What needs to be done -
Beneath this instruction is a block of data; output from it exactly the lines that run from the one containing "Hback). destruct (keys_sync" through the one containing "destruct (Z.eqb_spec r2", inclusive.

Saved data entries -
(* ===== verification/TextIndexSpec.v ===== *)
(** * The text index: its tables and files

    The invariant of an index whose tables are open ([opened]): the tables share the blocks of a file,
    and the key file has the records.  What each access to a table, the root block or the key file does, and
    writing the names of a word. *)

From stdpp Require Import gmap.
From S2P Require Import Prelude BlockStore BlockStoreSpec BlockFrame TableFrame.
From S2P Require Import PartitionTable PartitionDataSpec PartitionTableSpec PartitionAddSpec.
From S2P Require Import KeyTable KeyDataSpec KeyTableSpec KeyTableNextSpec KeyFile KeyFileSpec TextIndex TextIndexWords.
#[local] Open Scope Z_scope.
#[local] Open Scope list_scope.

Section opened.
Context {B : Type} `{BlockStoreLaws B} `{!RootStore B} (good : B -> Prop) `{!RootStoreLaws B good} `{!IndexStore B good}.
Context {Q : QSort} {QL : QSortLaws Q}.
Implicit Types (p : CamelTextIndex B) (T : tables) (ws : list Z) (n : nat).

Definition clients p T : list client :=
  [keys_client (word_index p) (tb_words T); map_client (word_hash p) (tb_wmap T);
   keys_client (name_index p) (tb_names T); map_client (name_hash p) (tb_nmap T)].

(** There is room for [n] more blocks; the fields of the root block are [ws]. *)
Record opened n ws p T : Prop := {
  op_tenants : tenants good n ws (ti_blocks p) (clients p T);
  op_links : key_file (ti_links p) (tb_text T);
  op_fine : no_failures (kf_calls (ti_links p));
  op_head : (0 < length (tb_text T))%nat;
}.

(** The cache of words is as it was. *)
Record same_cache p p' : Prop := {
  sc_limit : word_cache_limit p' = word_cache_limit p;
  sc_count : word_cache_count p' = word_cache_count p;
  sc_cache : word_cache p' = word_cache p;
}.

#[local] Instance same_cache_preorder : PreOrder same_cache.
Proof. split; [by split|]. intros p1 p2 p3 [L1 C1 W1] [L2 C2 W2]. split; congruence. Qed.

Lemma opened_less n m ws p T : (m <= n)%nat -> opened n ws p T -> opened m ws p T.
Proof. intros Hm [O1 O2 O3 O4]. split; try done. by apply (tenants_less good n). Qed.

(** An operation of one table. *)
Lemma opened_step n ws p T i c : opened n ws p T -> clients p T !! i = Some c ->
  exists X Y, ready (rooted good ws) n X Y (ti_blocks p) c /\
    forall m c' p' T', goes_to (rooted good ws) m Y (ti_blocks p) (ti_blocks p') c' -> ti_links p' = ti_links p -> tb_text T' = tb_text T ->
      clients p' T' = <[i := c']> (clients p T) -> opened m ws p' T'.
Proof.
  intros [O1 O2 O3 O4] Hi. destruct (tenants_ready good n ws _ _ i c O1 Hi) as (X & Y & Hrd & Hback). exists X, Y. split; [done|].
  intros m c' p' T' Hg El Et Ec. split; rewrite ?El, ?Et; [|done..]. rewrite Ec. by apply Hback.
Qed.

(** Changing only the blocks. *)
Lemma opened_blocks n m ws ws' p T b : opened n ws p T -> tenants good m ws' b (clients p T) -> opened m ws' (set_ti_blocks p b) T.
Proof. intros [O1 O2 O3 O4] Ht. by split. Qed.

(** ** The root block *)

Definition bump (k : Z) ws : list Z := <[Z.to_nat (k - 6) := u32 (ws !!! Z.to_nat (k - 6) + 1)]> ws.

Lemma count_up_ok n ws p T k : opened n ws p T -> 6 <= k < 256 ->
  exists b', count_up p k = Ok (set_ti_blocks p b') /\ opened n (bump k ws) (set_ti_blocks p b') T.
Proof.
  intros Ho Hk. unfold count_up. rewrite (tenants_field good n ws _ (clients p T)), res_bind_Ok by (apply Ho || done).
  destruct (tenants_set_field good n ws _ _ k (u32 (ws !!! Z.to_nat (k - 6) + 1)) (op_tenants _ _ _ _ Ho) Hk) as (b' & -> & Ht).
  rewrite res_bind_Ok. exists b'. split; [done|]. by apply (opened_blocks n n ws).
Qed.

Lemma touch_index_ok n ws p T : opened n ws p T -> exists b', touch_index p = Ok (set_ti_blocks p b') /\ opened n ws (set_ti_blocks p b') T.
Proof.
  intros Ho. unfold touch_index. destruct (tenants_touch good n ws _ _ (op_tenants _ _ _ _ Ho)) as (b' & -> & Ht). rewrite res_bind_Ok.
  exists b'. split; [done|]. by apply (opened_blocks n n ws).
Qed.

Lemma opened_limits n ws p T x y : opened n ws p T -> opened n ws (set_word_limit (set_ti_blocks p (set_cache_limit (ti_blocks p) x)) y) T.
Proof. intros [O1 O2 O3 O4]. split; [|done..]. by apply tenants_limit. Qed.

Lemma opened_word_cache n ws p T count cache : opened n ws p T -> opened n ws (set_word_cache p count cache) T.
Proof. by intros [O1 O2 O3 O4]. Qed.

(** The counts of the root block. *)
Definition rb_count (k : Z) ws : Z := ws !!! Z.to_nat (k - 6).

Lemma fragmented_ok n ws p T : opened n ws p T ->
  fragmented p = Ok (too_fragmented (rb_count rb_words ws) (rb_count rb_names ws) (rb_count rb_deleted ws) (rb_count rb_keys ws)).
Proof.
  intros Ho. pose proof (fun k => tenants_field good n ws _ _ k (op_tenants _ _ _ _ Ho)) as Hf. unfold fragmented.
  rewrite !Hf by (unfold rb_words, rb_names, rb_deleted, rb_keys; lia). by rewrite !res_bind_Ok.
Qed.

(** ** Syncing the tables *)

Lemma keys_sync_at n ws p T i ki l : opened n ws p T -> clients p T !! i = Some (keys_client ki l) ->
  exists b' ret, camel_key_table_sync (ti_blocks p) ki = Ok (b', ret) /\ (ret = 0 \/ ret = -1) /\ opened n ws (set_ti_blocks p b') T.
Proof.
  intros Ho Hi. destruct (opened_step n ws p T i _ Ho Hi) as (X & Y & Hrd & Hback). destruct (keys_sync _ _ _ _ _ _ _ Hrd) as (b' & ret & E & Hret & Hg).
  exists b', ret. do 2 (split; [done|]). apply (Hback n _ (set_ti_blocks p b') T Hg); [done|done|]. by rewrite list_insert_id.
Qed.

Lemma map_sync_at n ws p T i t m : opened n ws p T -> clients p T !! i = Some (map_client t m) ->
  exists b' ret, camel_partition_table_sync (ti_blocks p) t = Ok (b', ret) /\ (ret = 0 \/ ret = -1) /\ opened n ws (set_ti_blocks p b') T.
Proof.
  intros Ho Hi. destruct (opened_step n ws p T i _ Ho Hi) as (X & Y & Hrd & Hback). destruct (map_sync _ _ _ _ _ _ _ Hrd) as (b' & ret & E & Hret & Hg).
  exists b', ret. do 2 (split; [done|]). apply (Hback n _ (set_ti_blocks p b') T Hg); [done|done|]. by rewrite list_insert_id.
Qed.

Lemma sync_tables_ok n ws p T : opened n ws p T ->
  exists b' ret, sync_tables p = Ok (set_ti_blocks p b', ret) /\ (ret = 0 \/ ret = -1) /\ opened n ws (set_ti_blocks p b') T.
Proof.
  intros Ho. unfold sync_tables. destruct (keys_sync_at n ws p T 0 _ _ Ho eq_refl) as (b1 & r1 & -> & Hr1 & Ho1). rewrite res_bind_Ok.
  destruct (Z.eqb_spec r1 (-1)); [exists b1, (-1); split; [done|]; split; [by right|done]|].
  destruct (keys_sync_at n ws _ T 2 _ _ Ho1 eq_refl) as (b2 & r2 & E2 & Hr2 & Ho2). cbn [ti_blocks set_ti_blocks name_index word_hash name_hash] in E2. rewrite E2, res_bind_Ok.
  destruct (Z.eqb_spec r2 (-1)); [exists b2, (-1); split; [done|]; split; [by right|done]|].
  destruct (map_sync_at n ws _ T 1 _ _ Ho2 eq_refl) as (b3 & r3 & E3 & Hr3 & Ho3). cbn [ti_blocks set_ti_blocks name_index word_hash name_hash] in E3. rewrite E3, res_bind_Ok.
  destruct (Z.eqb_spec r3 (-1)); [exists b3, (-1); split; [done|]; split; [by right|done]|].
  destruct (map_sync_at n ws _ T 3 _ _ Ho3 eq_refl) as (b4 & r4 & E4 & Hr4 & Ho4). cbn [ti_blocks set_ti_blocks name_index word_hash name_hash] in E4. rewrite E4, res_bind_Ok.
  by exists b4, r4.
Qed.

(** ** Tables of words *)

Lemma word_hash_lookup n ws p T key : opened n ws p T ->
  exists b', camel_partition_table_lookup (ti_blocks p) (word_hash p) key = Ok (b', default 0 (tb_wmap T !! hash_key key)) /\ opened n ws (set_ti_blocks p b') T.
Proof.
  intros Ho. destruct (opened_step n ws p T 1 _ Ho eq_refl) as (X & Y & Hrd & Hback). destruct (map_lookup _ _ _ _ _ _ _ key Hrd) as (b' & E & Hg).
  exists b'. split; [done|]. by apply (Hback n _ (set_ti_blocks p b') T Hg).
Qed.

Lemma word_hash_add n ws p T key k : opened (2 + n) ws p T -> tb_wmap T !! hash_key key = None -> ~ middle (ti_blocks p) (word_hash p) (hash_key key) ->
  exists b' t', camel_partition_table_add (ti_blocks p) (word_hash p) key k = Ok (b', t', 0) /\ rootid t' = rootid (word_hash p) /\
    opened n ws (set_word_hash (set_ti_blocks p b') t') (mkTables (tb_words T) (<[hash_key key := k]> (tb_wmap T)) (tb_names T) (tb_nmap T) (tb_text T)).
Proof.
  intros Ho Hn Hm. destruct (opened_step (2 + n) ws p T 1 _ Ho eq_refl) as (X & Y & Hrd & Hback).
  destruct (map_add _ _ _ _ _ _ _ key k Hrd Hn Hm Q QL) as (b' & t' & E & Er & Hg). exists b', t'. do 2 (split; [done|]). by apply (Hback n _ (set_word_hash (set_ti_blocks p b') t') _ Hg).
Qed.

Lemma word_index_lookup n ws p T keyid e want : opened n ws p T -> (keyid, e) ∈ tb_words T ->
  exists b', camel_key_table_lookup (ti_blocks p) (word_index p) keyid want = Ok (b', found_of e want) /\ opened n ws (set_ti_blocks p b') T.
Proof.
  intros Ho He. destruct (opened_step n ws p T 0 _ Ho eq_refl) as (X & Y & Hrd & Hback). destruct (keys_lookup _ _ _ _ _ _ _ keyid e want Hrd He) as (b' & E & Hg).
  exists b'. split; [done|]. by apply (Hback n _ (set_ti_blocks p b') T Hg).
Qed.

Lemma word_index_add n ws p T (key : list Z) (data flags : Z) : opened (S n) ws p T -> key <> [] -> Forall (fun x => 0 <= x < 256) key ->
  exists b' keyid, camel_key_table_add (ti_blocks p) (word_index p) key data flags = Ok (b', word_index p, keyid) /\ 0 < keyid < 2 ^ 32 /\
    (forall e, ~ (keyid, e) ∈ tb_words T) /\
    opened n ws (set_word_index (set_ti_blocks p b') (word_index p))
      (mkTables (tb_words T ++ [(keyid, (take 128 key, Z.land flags (Z.ones 22), data))]) (tb_wmap T) (tb_names T) (tb_nmap T) (tb_text T)).
Proof.
  intros Ho Hne Hk. destruct (opened_step (S n) ws p T 0 _ Ho eq_refl) as (X & Y & Hrd & Hback).
  destruct (keys_add _ _ _ _ _ _ _ key data flags Hrd Hne Hk) as (b' & keyid & E & Hid & Hnew & Hg). exists b', keyid. do 3 (split; [done|]). by apply (Hback n _ (set_word_index (set_ti_blocks p b') (word_index p)) _ Hg).
Qed.

Lemma word_index_set_data n ws p T keyid e x : opened n ws p T -> (keyid, e) ∈ tb_words T ->
  exists b', camel_key_table_set_data (ti_blocks p) (word_index p) keyid x = Ok b' /\
    opened n ws (set_ti_blocks p b') (mkTables (set_entry keyid (e.1, x) (tb_words T)) (tb_wmap T) (tb_names T) (tb_nmap T) (tb_text T)).
Proof.
  intros Ho He. destruct (opened_step n ws p T 0 _ Ho eq_refl) as (X & Y & Hrd & Hback). destruct (keys_set_data _ _ _ _ _ _ _ keyid e x Hrd He) as (b' & E & Hg).
  exists b'. split; [done|]. by apply (Hback n _ (set_ti_blocks p b') _ Hg).
Qed.

Lemma word_ids n ws p T : opened n ws p T -> NoDup (tb_words T).*1 /\ forall id e, (id, e) ∈ tb_words T -> 0 < id < 2 ^ 32.
Proof. intros Ho. by apply (keys_ids good n ws (ti_blocks p) (clients p T) 0 (word_index p)); [apply Ho|]. Qed.

(** ** Tables of names *)

Lemma name_hash_lookup n ws p T key : opened n ws p T ->
  exists b', camel_partition_table_lookup (ti_blocks p) (name_hash p) key = Ok (b', default 0 (tb_nmap T !! hash_key key)) /\ opened n ws (set_ti_blocks p b') T.
Proof.
  intros Ho. destruct (opened_step n ws p T 3 _ Ho eq_refl) as (X & Y & Hrd & Hback). destruct (map_lookup _ _ _ _ _ _ _ key Hrd) as (b' & E & Hg).
  exists b'. split; [done|]. by apply (Hback n _ (set_ti_blocks p b') T Hg).
Qed.

Lemma name_hash_remove n ws p T key : opened n ws p T ->
  exists b', camel_partition_table_remove (ti_blocks p) (name_hash p) key = Ok b' /\
    opened n ws (set_ti_blocks p b') (mkTables (tb_words T) (tb_wmap T) (tb_names T) (delete (hash_key key) (tb_nmap T)) (tb_text T)).
Proof.
  intros Ho. destruct (opened_step n ws p T 3 _ Ho eq_refl) as (X & Y & Hrd & Hback). destruct (map_remove _ _ _ _ _ _ _ key Hrd) as (b' & E & Hg).
  exists b'. split; [done|]. by apply (Hback n _ (set_ti_blocks p b') _ Hg).
Qed.

Lemma name_hash_add n ws p T key k : opened (2 + n) ws p T -> tb_nmap T !! hash_key key = None -> ~ middle (ti_blocks p) (name_hash p) (hash_key key) ->
  exists b' t', camel_partition_table_add (ti_blocks p) (name_hash p) key k = Ok (b', t', 0) /\
    opened n ws (set_name_hash (set_ti_blocks p b') t') (mkTables (tb_words T) (tb_wmap T) (tb_names T) (<[hash_key key := k]> (tb_nmap T)) (tb_text T)).
Proof.
  intros Ho Hn Hm. destruct (opened_step (2 + n) ws p T 3 _ Ho eq_refl) as (X & Y & Hrd & Hback).
  destruct (map_add _ _ _ _ _ _ _ key k Hrd Hn Hm Q QL) as (b' & t' & E & _ & Hg). exists b', t'. split; [done|]. by apply (Hback n _ (set_name_hash (set_ti_blocks p b') t') _ Hg).
Qed.

Lemma name_index_lookup n ws p T keyid e want : opened n ws p T -> (keyid, e) ∈ tb_names T ->
  exists b', camel_key_table_lookup (ti_blocks p) (name_index p) keyid want = Ok (b', found_of e want) /\ opened n ws (set_ti_blocks p b') T.
Proof.
  intros Ho He. destruct (opened_step n ws p T 2 _ Ho eq_refl) as (X & Y & Hrd & Hback). destruct (keys_lookup _ _ _ _ _ _ _ keyid e want Hrd He) as (b' & E & Hg).
  exists b'. split; [done|]. by apply (Hback n _ (set_ti_blocks p b') T Hg).
Qed.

Solution for this exercise -
  intros Ho Hi. destruct (opened_step n ws p T i _ Ho Hi) as (X & Y & Hrd & Hback). destruct (keys_sync _ _ _ _ _ _ _ Hrd) as (b' & ret & E & Hret & Hg).
  exists b', ret. do 2 (split; [done|]). apply (Hback n _ (set_ti_blocks p b') T Hg); [done|done|]. by rewrite list_insert_id.
Qed.

Lemma map_sync_at n ws p T i t m : opened n ws p T -> clients p T !! i = Some (map_client t m) ->
  exists b' ret, camel_partition_table_sync (ti_blocks p) t = Ok (b', ret) /\ (ret = 0 \/ ret = -1) /\ opened n ws (set_ti_blocks p b') T.
Proof.
  intros Ho Hi. destruct (opened_step n ws p T i _ Ho Hi) as (X & Y & Hrd & Hback). destruct (map_sync _ _ _ _ _ _ _ Hrd) as (b' & ret & E & Hret & Hg).
  exists b', ret. do 2 (split; [done|]). apply (Hback n _ (set_ti_blocks p b') T Hg); [done|done|]. by rewrite list_insert_id.
Qed.

Lemma sync_tables_ok n ws p T : opened n ws p T ->
  exists b' ret, sync_tables p = Ok (set_ti_blocks p b', ret) /\ (ret = 0 \/ ret = -1) /\ opened n ws (set_ti_blocks p b') T.
Proof.
  intros Ho. unfold sync_tables. destruct (keys_sync_at n ws p T 0 _ _ Ho eq_refl) as (b1 & r1 & -> & Hr1 & Ho1). rewrite res_bind_Ok.
  destruct (Z.eqb_spec r1 (-1)); [exists b1, (-1); split; [done|]; split; [by right|done]|].
  destruct (keys_sync_at n ws _ T 2 _ _ Ho1 eq_refl) as (b2 & r2 & E2 & Hr2 & Ho2). cbn [ti_blocks set_ti_blocks name_index word_hash name_hash] in E2. rewrite E2, res_bind_Ok.
  destruct (Z.eqb_spec r2 (-1)); [exists b2, (-1); split; [done|]; split; [by right|done]|].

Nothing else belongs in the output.